Commit graph labeling for speeding up Git commands

Explore possible extensions to the serialized commit-graph format in Git, including adding reachability indexes for the graph of revisions

Git uses various clever methods for making operations on very large repositories faster, from bitmap indices for git fetch[1], to generation numbers (also known as topological levels) in the commit-graph file for commit graph traversal operations like git log --graph[2].

The goal of this project is to examine various possible improvements that can make Git even faster, other than just using generation numbers. For example there are many methods to make reachability queries in very large graphs faster; it remains to be seen if they would work on large commit graphs (the graph of project history) as well as they work on other real-life graphs.

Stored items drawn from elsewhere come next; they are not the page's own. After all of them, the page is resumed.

(** ** What only grows *)

Record later (w w' : world) : Prop := {
  later_inc : inc w <= inc w';
  later_eras : eras w `prefix_of` eras w';
  later_acked : acked w `prefix_of` acked w';
  later_floors : floors w `prefix_of` floors w';
}.

(** What the loop's goroutine may rely on between two of its operations. *)
Record steady (w w' : world) : Prop := {
  steady_later : later w w';
  steady_eras : eras w' = eras w;
  steady_clean : clean w' = clean w;
  steady_iter : iter_inc w' = iter_inc w;
  steady_late : late w = true -> late w' = true;
}.

#[export] Instance later_po : PreOrder later.
Proof.
  split; [by split|]. intros w1 w2 w3 [] []. split; [lia|by etrans..].
Qed.

#[export] Instance steady_po : PreOrder steady.
Proof.
  split; [by split|]. intros w1 w2 w3 [] []. split; [by etrans|congruence..|auto].
Qed.

Lemma known_later w w' i c : later w w' -> known w i c -> known w' i c.
Proof. unfold known. intros [_ _ [a ->] [f ->]]. rewrite !elem_of_app. tauto. Qed.

Lemma vouched_later w w' b c : later w w' -> vouched w b c -> vouched w' b c.
Proof. intros L (i & Hi & K). exists i. split; [done|]. by eapply known_later. Qed.

Lemma tracked_later w w' m e : later w w' -> tracked w m e -> tracked w' m e.
Proof.
  intros L (Hi & k & era & Ek & Ee & Hm). split; [destruct L; lia|]. exists k, era. split; [|done].
  eapply prefix_lookup_Some; [done|]. by destruct L.
Qed.

Lemma build_ok_later w w' b : later w w' -> build_ok w b -> build_ok w' b.
Proof.
  intros L H Lt S. destruct (H Lt S) as (j & c & Hj & K & E). exists j, c. split_and!; try done; try lia. by eapply known_later.
Qed.
(** C20. A lost stream is reported within the budget, if the server says so. From the
    time [T] on, let every pull return an error classified as consumer gone, every
    creation of a consumer fail with stream not found, the hook be absent or fail,
    iterators open, pulls not be suppressed, and limiter and sleeps return
    uncancelled; and let the loop have a callback for permanent failures, and its
    controller no recovery in progress or cooling down. Then a loop that counted [n]
    failures so far exits after at most [2 (MaxAttempts - n)] rounds, and has then
    called the callback exactly once, with an error that wraps the stream-missing
    sentinel; and the loop does run these rounds, whatever it asks. A loop whose
    pulls only report missing heartbeats is not covered. *)
Theorem lost_stream_is_reported float_to_int T n pc m :
  losing T n pc -> hasOnPermanentFailure (config pc) = true ->
  (0 <= n < MaxAttempts (RecoveryRetry (config pc)))%Z -> (MaxAttempts (RecoveryRetry (config pc)) < 2 ^ 31)%Z ->
  (2 * (MaxAttempts (RecoveryRetry (config pc)) - n) <= Z.of_nat m)%Z ->
  (exists tr out, rounds float_to_int (lost T) m Creating pc tr out) /\
  forall tr out, rounds float_to_int (lost T) m Creating pc tr out ->
    out = Left /\ exists e, permanents tr = [e] /\ Is e ErrStreamMissing = true.
Proof.
  intros L Hp Hn Mx Hm. split; [apply rounds_exist, lost_answers|]. intros tr out R. eapply (lost_rounds float_to_int T (Z.to_nat (MaxAttempts (RecoveryRetry (config pc)) - n)) n); try done; lia.
Qed.
Definition applyRecreateKVAction (action : PlannedAction) : prog outcome :=
  match Resource action with
  | ResRecreateKV _ after _ =>
      let create gone := err ← call (CreateKeyValue after);
                         Ret (recreated action gone [JsErrBucketExists; JsErrStreamNameAlreadyInUse] err) in
      info ← reReadForRecreate (kvStreamPrefix +:+ a_Name action) [JsErrStreamNotFound; JsErrBucketNotFound];
      match info with
      | Err e => Ret (Err e)
      | Ok None => create true
      | Ok (Some sc) =>
          if negb (kvImmutableDriftPresent (streamConfigToKVConfig sc) after) then Ret (executed true action)
          else err ← call (DeleteKeyValue (a_Name action));
               match err with
               | Some e => Ret (Err (if cancelled e then e else wrap_error ("delete " +:+ kvStreamPrefix +:+ a_Name action +:+ ": ") e))
               | None => create false
               end
      end
  | _ => Ret (wrong_resource action)
  end.

Definition applyRecreateStreamAction (action : PlannedAction) : prog outcome :=
  match Resource action with
  | ResRecreateStream _ after _ =>
      let create gone := err ← call (CreateStream after);
                         Ret (recreated action gone [JsErrStreamNameAlreadyInUse] err) in
      info ← reReadForRecreate (a_Name action) [JsErrStreamNotFound];
      match info with
      | Err e => Ret (Err e)
      | Ok None => create true
      | Ok (Some sc) =>
          if negb (streamImmutableDriftPresent sc after) then Ret (executed true action)
          else err ← call (DeleteStream (a_Name action));
               match err with
               | Some e => Ret (Err (if cancelled e then e else wrap_error ("delete " +:+ a_Name action +:+ ": ") e))
               | None => create false
               end
      end
  | _ => Ret (wrong_resource action)
  end.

Ultimately, this project is about examining extension to Git's commit-graph feature, including mainly adding reachability indexes / labels for the DAG (Directed Acyclic Graph) of revisions.


This project, while mainly exploratory in nature, is using nbdev library for literate programming in Python using Jupyter Notebooks -- not to create a Python module (to publish in PyPi and/or Conda), but to allow for splitting it up.

The original notebook at Google Colaboratory: "Reachability labels for version control graphs.ipynb" got quite unwieldy; it takes too much time to run it. By splitting it into smaller notebooks, and turning the code into helper modules, the hope is that it should be possible to quickly go to the interesting parts of exploration.

Graph operations in Git

This project focuses on the Git operations that involve examining and walking the commit graph, i.e. the project history. Such operations include:

  • git merge-base --is-ancestor
  • git branch --contains
  • git tag --contains
  • git branch --merged
  • git tag --merged
  • git merge-base --all
  • git log --topo-sort

Only the first command performs straight reachability query.

Table of contents

Warning: this is not generated automatically

  1. Graphs in Python
  2. Related works: various reachability labellings
  3. Example directed graphs
  4. Drawing graphs
  5. Reachability index
  6. Topological levels
  7. DFS intervals labelling
  8. Reachability queries
  9. Extracting commit graphs from Git repositories
  10. Checkpointing
  11. Graph datasets
  12. Large Git repositories
  13. Graph stats
  14. Reachability evaluation

Slides

This topic is covered in much more details in slides for the presentation "Graph operations in Git version control system" by Jakub Narebski (2019).